» **YOUR INSTRUCTIONS**: Starting at the line that holds "Section overlay." and stopping at the line that holds "rs_get_code_len := get_code_len", restate the records below word for word, with both of those lines included.

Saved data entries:
━━━━━━━━━━━━━━━━━━━━

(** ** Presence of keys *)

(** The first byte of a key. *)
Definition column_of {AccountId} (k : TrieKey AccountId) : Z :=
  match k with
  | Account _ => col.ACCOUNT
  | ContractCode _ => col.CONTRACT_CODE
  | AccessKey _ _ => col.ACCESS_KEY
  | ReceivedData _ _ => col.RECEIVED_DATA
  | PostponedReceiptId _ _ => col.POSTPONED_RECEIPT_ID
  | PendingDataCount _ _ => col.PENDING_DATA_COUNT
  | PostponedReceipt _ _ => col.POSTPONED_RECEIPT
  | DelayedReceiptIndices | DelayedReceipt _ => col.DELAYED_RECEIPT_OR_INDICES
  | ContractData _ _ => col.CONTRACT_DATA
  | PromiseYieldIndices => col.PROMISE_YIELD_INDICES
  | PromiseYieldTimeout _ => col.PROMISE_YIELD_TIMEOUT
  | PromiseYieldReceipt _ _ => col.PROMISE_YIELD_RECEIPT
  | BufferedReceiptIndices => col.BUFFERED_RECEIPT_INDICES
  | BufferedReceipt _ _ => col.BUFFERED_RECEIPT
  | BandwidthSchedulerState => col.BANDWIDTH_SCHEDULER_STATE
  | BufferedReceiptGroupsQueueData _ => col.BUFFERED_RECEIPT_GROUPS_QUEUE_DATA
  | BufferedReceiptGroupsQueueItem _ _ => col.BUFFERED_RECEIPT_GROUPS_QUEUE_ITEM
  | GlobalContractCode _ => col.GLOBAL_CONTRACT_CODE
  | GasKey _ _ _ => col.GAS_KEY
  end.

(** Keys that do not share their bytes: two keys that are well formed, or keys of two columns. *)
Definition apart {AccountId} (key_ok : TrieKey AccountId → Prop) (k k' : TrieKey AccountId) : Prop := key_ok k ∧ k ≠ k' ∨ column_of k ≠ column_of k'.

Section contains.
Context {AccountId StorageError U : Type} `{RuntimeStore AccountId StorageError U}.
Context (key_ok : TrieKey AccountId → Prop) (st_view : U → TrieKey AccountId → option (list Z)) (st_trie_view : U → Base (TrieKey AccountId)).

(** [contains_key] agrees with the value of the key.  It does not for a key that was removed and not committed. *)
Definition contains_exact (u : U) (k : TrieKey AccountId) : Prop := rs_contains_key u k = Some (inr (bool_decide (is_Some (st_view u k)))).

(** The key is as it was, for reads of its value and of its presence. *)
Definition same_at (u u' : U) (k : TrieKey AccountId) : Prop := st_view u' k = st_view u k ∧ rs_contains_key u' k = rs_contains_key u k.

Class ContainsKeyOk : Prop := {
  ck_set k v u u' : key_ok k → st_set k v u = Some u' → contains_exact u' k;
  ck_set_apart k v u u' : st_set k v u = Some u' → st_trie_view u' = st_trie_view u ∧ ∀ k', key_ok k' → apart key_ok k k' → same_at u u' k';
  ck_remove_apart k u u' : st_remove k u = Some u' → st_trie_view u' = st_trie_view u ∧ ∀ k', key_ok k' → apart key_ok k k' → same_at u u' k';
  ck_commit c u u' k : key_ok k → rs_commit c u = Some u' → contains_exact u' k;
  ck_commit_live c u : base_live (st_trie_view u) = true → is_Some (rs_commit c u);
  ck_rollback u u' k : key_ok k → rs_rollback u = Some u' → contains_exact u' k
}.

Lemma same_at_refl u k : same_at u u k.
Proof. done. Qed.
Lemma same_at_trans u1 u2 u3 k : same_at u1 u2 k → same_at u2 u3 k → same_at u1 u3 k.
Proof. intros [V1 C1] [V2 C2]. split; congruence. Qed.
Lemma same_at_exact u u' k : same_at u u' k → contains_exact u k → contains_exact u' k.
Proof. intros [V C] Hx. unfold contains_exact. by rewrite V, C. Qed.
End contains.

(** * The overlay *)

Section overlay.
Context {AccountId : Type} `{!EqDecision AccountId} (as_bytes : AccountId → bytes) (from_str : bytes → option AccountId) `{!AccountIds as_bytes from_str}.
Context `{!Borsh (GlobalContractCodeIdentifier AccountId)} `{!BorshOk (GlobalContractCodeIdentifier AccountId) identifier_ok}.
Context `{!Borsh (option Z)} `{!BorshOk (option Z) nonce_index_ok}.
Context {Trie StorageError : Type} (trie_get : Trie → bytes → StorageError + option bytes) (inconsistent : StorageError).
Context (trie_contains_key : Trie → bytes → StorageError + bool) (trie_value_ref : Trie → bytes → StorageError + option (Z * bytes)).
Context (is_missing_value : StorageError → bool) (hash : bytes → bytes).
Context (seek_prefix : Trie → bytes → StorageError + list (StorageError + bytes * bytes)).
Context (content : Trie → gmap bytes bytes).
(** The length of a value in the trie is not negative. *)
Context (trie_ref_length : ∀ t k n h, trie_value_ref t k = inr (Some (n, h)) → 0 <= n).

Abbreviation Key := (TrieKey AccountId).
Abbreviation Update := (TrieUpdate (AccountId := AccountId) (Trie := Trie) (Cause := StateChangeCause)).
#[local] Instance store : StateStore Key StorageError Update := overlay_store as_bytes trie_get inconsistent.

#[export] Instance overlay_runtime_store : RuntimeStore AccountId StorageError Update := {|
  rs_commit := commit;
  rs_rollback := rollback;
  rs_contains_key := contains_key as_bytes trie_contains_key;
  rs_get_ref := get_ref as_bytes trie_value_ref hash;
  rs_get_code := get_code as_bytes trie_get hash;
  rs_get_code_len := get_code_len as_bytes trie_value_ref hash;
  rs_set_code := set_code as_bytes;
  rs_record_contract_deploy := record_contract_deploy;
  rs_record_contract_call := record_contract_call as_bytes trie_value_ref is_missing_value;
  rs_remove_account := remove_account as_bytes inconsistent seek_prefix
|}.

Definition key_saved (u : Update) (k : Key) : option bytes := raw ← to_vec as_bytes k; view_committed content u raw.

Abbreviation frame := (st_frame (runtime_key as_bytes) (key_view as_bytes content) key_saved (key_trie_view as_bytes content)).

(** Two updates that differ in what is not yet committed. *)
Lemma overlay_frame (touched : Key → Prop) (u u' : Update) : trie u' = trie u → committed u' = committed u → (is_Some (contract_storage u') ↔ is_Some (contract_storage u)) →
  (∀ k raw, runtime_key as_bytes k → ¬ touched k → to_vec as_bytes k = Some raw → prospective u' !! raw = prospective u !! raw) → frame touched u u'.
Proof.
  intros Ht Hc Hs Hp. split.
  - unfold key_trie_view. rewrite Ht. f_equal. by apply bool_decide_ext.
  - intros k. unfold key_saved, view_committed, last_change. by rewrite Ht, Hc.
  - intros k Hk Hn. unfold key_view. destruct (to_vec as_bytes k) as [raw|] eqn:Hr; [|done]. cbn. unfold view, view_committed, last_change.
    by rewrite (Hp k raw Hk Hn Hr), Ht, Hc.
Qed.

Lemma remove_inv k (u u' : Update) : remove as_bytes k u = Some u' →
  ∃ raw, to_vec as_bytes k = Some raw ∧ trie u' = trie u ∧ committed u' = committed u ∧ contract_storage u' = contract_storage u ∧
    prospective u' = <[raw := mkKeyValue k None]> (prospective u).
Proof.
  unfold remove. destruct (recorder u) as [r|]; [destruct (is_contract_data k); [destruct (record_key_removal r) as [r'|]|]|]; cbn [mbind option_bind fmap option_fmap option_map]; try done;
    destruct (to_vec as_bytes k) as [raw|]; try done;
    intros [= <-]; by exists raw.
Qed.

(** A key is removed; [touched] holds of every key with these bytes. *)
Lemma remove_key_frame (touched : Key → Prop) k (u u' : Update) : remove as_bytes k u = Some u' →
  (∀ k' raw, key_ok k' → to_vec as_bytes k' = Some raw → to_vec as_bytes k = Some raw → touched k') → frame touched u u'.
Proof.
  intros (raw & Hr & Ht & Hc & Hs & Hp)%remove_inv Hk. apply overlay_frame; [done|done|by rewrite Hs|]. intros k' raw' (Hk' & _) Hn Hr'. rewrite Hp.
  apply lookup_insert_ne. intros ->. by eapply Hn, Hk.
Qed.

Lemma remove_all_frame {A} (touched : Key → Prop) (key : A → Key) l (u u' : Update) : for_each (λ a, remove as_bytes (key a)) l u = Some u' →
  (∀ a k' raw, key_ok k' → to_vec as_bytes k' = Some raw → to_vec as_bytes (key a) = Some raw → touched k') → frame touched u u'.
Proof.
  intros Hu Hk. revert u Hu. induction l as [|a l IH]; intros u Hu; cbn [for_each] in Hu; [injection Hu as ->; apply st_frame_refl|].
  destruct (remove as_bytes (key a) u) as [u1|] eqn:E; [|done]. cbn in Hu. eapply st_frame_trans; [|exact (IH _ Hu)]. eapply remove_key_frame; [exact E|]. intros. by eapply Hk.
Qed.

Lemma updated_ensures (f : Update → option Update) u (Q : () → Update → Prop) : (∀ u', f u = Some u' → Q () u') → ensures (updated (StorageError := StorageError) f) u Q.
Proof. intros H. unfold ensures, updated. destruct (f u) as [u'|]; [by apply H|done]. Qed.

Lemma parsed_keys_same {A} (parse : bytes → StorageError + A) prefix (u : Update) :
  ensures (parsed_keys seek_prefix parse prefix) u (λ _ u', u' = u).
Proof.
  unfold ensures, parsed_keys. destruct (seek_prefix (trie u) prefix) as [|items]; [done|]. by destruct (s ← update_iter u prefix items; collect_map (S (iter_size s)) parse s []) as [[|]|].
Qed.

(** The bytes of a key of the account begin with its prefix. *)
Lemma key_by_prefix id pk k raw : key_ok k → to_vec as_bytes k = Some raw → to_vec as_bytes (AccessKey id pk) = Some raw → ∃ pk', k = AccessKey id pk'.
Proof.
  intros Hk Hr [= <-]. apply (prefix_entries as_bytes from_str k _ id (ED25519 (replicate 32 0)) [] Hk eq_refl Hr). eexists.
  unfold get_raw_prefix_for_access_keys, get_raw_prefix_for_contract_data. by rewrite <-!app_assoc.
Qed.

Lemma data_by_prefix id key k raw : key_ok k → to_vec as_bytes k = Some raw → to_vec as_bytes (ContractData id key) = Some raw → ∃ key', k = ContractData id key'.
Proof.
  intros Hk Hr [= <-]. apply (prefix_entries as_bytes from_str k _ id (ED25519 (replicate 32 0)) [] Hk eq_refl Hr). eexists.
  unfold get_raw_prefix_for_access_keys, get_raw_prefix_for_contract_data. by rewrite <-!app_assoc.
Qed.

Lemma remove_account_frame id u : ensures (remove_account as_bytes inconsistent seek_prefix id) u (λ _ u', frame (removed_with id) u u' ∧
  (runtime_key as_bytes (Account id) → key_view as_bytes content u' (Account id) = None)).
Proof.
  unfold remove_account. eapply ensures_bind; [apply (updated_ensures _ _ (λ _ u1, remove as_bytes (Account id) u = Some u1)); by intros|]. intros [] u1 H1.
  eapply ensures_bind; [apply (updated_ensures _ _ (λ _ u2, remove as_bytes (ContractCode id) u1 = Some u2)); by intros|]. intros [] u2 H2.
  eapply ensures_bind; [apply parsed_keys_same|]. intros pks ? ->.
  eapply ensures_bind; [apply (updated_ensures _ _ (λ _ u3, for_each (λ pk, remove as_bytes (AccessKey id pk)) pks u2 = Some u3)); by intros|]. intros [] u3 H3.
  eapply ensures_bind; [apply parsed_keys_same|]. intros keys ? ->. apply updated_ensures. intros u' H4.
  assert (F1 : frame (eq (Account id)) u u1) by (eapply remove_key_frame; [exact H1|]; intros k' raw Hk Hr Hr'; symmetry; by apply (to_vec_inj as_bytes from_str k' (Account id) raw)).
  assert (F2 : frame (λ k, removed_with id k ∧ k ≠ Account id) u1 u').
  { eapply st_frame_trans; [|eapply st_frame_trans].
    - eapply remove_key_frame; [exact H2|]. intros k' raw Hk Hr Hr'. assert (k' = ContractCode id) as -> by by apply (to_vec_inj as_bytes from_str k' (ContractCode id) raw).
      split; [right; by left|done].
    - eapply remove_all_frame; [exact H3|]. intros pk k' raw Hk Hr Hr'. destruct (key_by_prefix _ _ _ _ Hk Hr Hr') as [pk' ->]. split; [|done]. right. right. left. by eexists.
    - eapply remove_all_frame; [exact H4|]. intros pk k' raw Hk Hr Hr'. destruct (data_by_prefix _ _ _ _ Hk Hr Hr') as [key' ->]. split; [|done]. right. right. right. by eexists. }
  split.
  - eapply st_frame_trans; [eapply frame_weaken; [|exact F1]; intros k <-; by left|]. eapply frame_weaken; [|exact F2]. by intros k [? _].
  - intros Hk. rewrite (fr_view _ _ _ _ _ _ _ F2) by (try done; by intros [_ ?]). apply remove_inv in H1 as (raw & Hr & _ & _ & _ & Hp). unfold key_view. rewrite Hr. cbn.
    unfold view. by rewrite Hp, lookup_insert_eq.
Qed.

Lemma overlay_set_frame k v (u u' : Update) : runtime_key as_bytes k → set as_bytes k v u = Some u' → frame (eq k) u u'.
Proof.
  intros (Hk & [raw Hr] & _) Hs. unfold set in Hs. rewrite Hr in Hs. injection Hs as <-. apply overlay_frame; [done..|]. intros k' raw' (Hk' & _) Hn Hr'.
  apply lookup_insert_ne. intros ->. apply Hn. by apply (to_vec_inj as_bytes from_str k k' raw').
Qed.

━━━━━━━━━━━━━━━━━━━━

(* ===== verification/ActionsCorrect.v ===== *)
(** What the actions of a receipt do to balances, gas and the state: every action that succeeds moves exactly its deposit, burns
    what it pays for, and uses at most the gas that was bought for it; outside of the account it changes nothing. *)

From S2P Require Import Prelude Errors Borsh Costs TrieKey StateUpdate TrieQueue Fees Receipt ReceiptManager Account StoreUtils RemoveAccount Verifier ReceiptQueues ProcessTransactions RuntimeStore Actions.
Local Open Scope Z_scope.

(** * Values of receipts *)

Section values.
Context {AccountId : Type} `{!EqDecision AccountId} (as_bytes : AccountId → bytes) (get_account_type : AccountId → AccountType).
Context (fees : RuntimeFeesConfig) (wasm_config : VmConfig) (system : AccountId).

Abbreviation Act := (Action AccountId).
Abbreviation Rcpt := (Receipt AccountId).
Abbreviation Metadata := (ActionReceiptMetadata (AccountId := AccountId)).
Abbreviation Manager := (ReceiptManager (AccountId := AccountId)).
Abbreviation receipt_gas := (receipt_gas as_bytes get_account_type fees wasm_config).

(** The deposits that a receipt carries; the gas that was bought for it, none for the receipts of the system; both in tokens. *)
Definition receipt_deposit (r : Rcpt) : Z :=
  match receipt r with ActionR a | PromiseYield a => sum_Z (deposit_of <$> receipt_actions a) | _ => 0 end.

━━━━━━━━━━━━━━━━━━━━

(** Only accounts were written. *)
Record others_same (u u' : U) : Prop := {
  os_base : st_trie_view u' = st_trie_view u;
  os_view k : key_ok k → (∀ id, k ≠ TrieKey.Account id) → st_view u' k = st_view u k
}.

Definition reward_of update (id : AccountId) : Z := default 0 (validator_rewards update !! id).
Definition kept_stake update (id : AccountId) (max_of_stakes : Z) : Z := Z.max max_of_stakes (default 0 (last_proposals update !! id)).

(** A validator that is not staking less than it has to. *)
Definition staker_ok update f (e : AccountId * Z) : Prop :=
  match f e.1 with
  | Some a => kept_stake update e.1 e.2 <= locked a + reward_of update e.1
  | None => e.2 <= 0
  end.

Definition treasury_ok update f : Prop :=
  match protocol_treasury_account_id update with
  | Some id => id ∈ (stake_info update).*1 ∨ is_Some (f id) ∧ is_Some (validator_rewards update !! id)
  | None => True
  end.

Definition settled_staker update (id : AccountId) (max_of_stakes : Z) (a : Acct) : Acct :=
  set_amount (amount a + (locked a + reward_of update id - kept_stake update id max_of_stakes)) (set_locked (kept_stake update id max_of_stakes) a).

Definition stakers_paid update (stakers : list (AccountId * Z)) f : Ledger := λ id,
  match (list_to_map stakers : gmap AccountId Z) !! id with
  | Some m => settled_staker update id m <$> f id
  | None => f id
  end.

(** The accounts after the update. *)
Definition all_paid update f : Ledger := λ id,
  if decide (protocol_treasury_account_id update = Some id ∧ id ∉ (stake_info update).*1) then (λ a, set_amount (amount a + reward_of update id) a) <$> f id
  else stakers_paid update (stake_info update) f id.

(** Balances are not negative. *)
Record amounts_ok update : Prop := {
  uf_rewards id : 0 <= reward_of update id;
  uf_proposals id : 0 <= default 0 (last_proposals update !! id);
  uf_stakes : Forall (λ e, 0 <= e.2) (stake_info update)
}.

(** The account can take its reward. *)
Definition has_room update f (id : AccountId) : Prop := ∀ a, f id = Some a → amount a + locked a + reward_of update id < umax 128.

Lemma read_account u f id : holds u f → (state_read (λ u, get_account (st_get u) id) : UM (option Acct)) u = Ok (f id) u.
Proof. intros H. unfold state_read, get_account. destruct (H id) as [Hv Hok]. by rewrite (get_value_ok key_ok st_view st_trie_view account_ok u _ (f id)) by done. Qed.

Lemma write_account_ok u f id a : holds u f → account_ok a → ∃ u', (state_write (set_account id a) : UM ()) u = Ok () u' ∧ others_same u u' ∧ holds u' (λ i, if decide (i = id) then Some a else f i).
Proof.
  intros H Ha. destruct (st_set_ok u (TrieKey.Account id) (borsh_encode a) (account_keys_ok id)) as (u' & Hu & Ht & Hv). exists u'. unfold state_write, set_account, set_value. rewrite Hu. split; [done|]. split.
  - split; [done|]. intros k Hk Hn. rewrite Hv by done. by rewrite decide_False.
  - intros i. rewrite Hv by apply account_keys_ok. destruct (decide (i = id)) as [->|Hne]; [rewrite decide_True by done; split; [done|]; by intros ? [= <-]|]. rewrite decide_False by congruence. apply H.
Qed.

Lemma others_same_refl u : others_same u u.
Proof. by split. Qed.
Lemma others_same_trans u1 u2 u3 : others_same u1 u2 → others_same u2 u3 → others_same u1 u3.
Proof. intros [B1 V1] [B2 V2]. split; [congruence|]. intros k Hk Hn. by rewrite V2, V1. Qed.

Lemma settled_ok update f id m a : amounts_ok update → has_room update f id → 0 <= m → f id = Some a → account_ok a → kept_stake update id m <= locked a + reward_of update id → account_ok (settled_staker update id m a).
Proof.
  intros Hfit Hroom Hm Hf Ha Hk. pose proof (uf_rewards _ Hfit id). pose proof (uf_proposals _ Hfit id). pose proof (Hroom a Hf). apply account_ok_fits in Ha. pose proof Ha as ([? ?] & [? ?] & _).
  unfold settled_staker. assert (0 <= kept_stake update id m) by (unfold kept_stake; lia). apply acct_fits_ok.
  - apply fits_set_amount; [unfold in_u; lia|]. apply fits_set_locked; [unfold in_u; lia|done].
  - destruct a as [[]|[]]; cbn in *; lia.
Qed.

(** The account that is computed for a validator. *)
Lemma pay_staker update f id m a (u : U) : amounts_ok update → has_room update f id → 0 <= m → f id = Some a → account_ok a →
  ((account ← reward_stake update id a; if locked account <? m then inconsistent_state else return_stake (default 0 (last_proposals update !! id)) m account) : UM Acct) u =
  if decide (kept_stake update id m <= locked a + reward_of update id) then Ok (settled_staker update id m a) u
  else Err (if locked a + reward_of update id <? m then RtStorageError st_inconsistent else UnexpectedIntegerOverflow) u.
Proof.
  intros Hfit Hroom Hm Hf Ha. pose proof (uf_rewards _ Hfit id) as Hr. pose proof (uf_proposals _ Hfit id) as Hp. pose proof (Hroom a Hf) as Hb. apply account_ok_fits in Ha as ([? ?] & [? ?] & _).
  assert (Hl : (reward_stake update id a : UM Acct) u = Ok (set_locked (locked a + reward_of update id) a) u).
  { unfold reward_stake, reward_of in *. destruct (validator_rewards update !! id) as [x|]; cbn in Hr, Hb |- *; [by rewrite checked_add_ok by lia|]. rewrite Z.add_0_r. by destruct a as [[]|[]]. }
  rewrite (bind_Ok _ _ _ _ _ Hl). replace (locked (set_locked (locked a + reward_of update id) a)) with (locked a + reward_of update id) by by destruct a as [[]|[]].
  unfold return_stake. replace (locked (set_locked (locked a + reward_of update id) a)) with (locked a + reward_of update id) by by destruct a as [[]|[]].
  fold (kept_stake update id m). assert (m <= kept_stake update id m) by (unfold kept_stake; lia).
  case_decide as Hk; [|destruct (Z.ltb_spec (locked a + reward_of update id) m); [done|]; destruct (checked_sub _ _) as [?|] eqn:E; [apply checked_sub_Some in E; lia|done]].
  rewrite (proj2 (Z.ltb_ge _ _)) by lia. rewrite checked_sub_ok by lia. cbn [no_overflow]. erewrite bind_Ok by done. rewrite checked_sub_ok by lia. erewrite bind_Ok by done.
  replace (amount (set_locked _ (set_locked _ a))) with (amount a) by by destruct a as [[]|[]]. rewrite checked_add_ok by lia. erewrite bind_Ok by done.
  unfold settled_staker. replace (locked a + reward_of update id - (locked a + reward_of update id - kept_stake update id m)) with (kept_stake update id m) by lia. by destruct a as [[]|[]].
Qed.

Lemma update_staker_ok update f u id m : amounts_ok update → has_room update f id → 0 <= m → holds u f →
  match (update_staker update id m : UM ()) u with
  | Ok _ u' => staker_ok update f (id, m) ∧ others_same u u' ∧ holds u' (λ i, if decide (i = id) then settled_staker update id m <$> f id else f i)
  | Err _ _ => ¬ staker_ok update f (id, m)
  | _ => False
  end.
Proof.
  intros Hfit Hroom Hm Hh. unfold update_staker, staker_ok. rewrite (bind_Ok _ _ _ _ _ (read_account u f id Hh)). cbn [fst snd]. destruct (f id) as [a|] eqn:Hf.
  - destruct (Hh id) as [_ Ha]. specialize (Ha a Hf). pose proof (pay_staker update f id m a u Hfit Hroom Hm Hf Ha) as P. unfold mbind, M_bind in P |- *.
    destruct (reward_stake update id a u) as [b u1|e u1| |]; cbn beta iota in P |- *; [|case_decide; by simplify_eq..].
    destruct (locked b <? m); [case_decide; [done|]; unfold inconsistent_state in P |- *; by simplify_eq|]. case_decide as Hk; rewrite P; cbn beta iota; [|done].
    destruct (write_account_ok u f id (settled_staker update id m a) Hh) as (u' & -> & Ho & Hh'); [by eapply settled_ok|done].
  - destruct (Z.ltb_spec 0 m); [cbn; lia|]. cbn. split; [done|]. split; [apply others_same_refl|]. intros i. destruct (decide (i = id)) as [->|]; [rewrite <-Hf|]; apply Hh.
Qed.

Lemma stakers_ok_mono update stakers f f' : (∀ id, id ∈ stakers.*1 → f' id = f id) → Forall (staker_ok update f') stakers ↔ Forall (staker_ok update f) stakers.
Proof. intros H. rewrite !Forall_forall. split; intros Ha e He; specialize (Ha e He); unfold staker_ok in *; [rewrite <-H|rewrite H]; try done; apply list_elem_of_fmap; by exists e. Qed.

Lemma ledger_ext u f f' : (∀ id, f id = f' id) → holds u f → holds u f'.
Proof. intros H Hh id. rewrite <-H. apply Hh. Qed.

━━━━━━━━━━━━━━━━━━━━

» **TASK SOLUTION**:
Section overlay.
Context {AccountId : Type} `{!EqDecision AccountId} (as_bytes : AccountId → bytes) (from_str : bytes → option AccountId) `{!AccountIds as_bytes from_str}.
Context `{!Borsh (GlobalContractCodeIdentifier AccountId)} `{!BorshOk (GlobalContractCodeIdentifier AccountId) identifier_ok}.
Context `{!Borsh (option Z)} `{!BorshOk (option Z) nonce_index_ok}.
Context {Trie StorageError : Type} (trie_get : Trie → bytes → StorageError + option bytes) (inconsistent : StorageError).
Context (trie_contains_key : Trie → bytes → StorageError + bool) (trie_value_ref : Trie → bytes → StorageError + option (Z * bytes)).
Context (is_missing_value : StorageError → bool) (hash : bytes → bytes).
Context (seek_prefix : Trie → bytes → StorageError + list (StorageError + bytes * bytes)).
Context (content : Trie → gmap bytes bytes).
(** The length of a value in the trie is not negative. *)
Context (trie_ref_length : ∀ t k n h, trie_value_ref t k = inr (Some (n, h)) → 0 <= n).

Abbreviation Key := (TrieKey AccountId).
Abbreviation Update := (TrieUpdate (AccountId := AccountId) (Trie := Trie) (Cause := StateChangeCause)).
#[local] Instance store : StateStore Key StorageError Update := overlay_store as_bytes trie_get inconsistent.

#[export] Instance overlay_runtime_store : RuntimeStore AccountId StorageError Update := {|
  rs_commit := commit;
  rs_rollback := rollback;
  rs_contains_key := contains_key as_bytes trie_contains_key;
  rs_get_ref := get_ref as_bytes trie_value_ref hash;
  rs_get_code := get_code as_bytes trie_get hash;
  rs_get_code_len := get_code_len as_bytes trie_value_ref hash;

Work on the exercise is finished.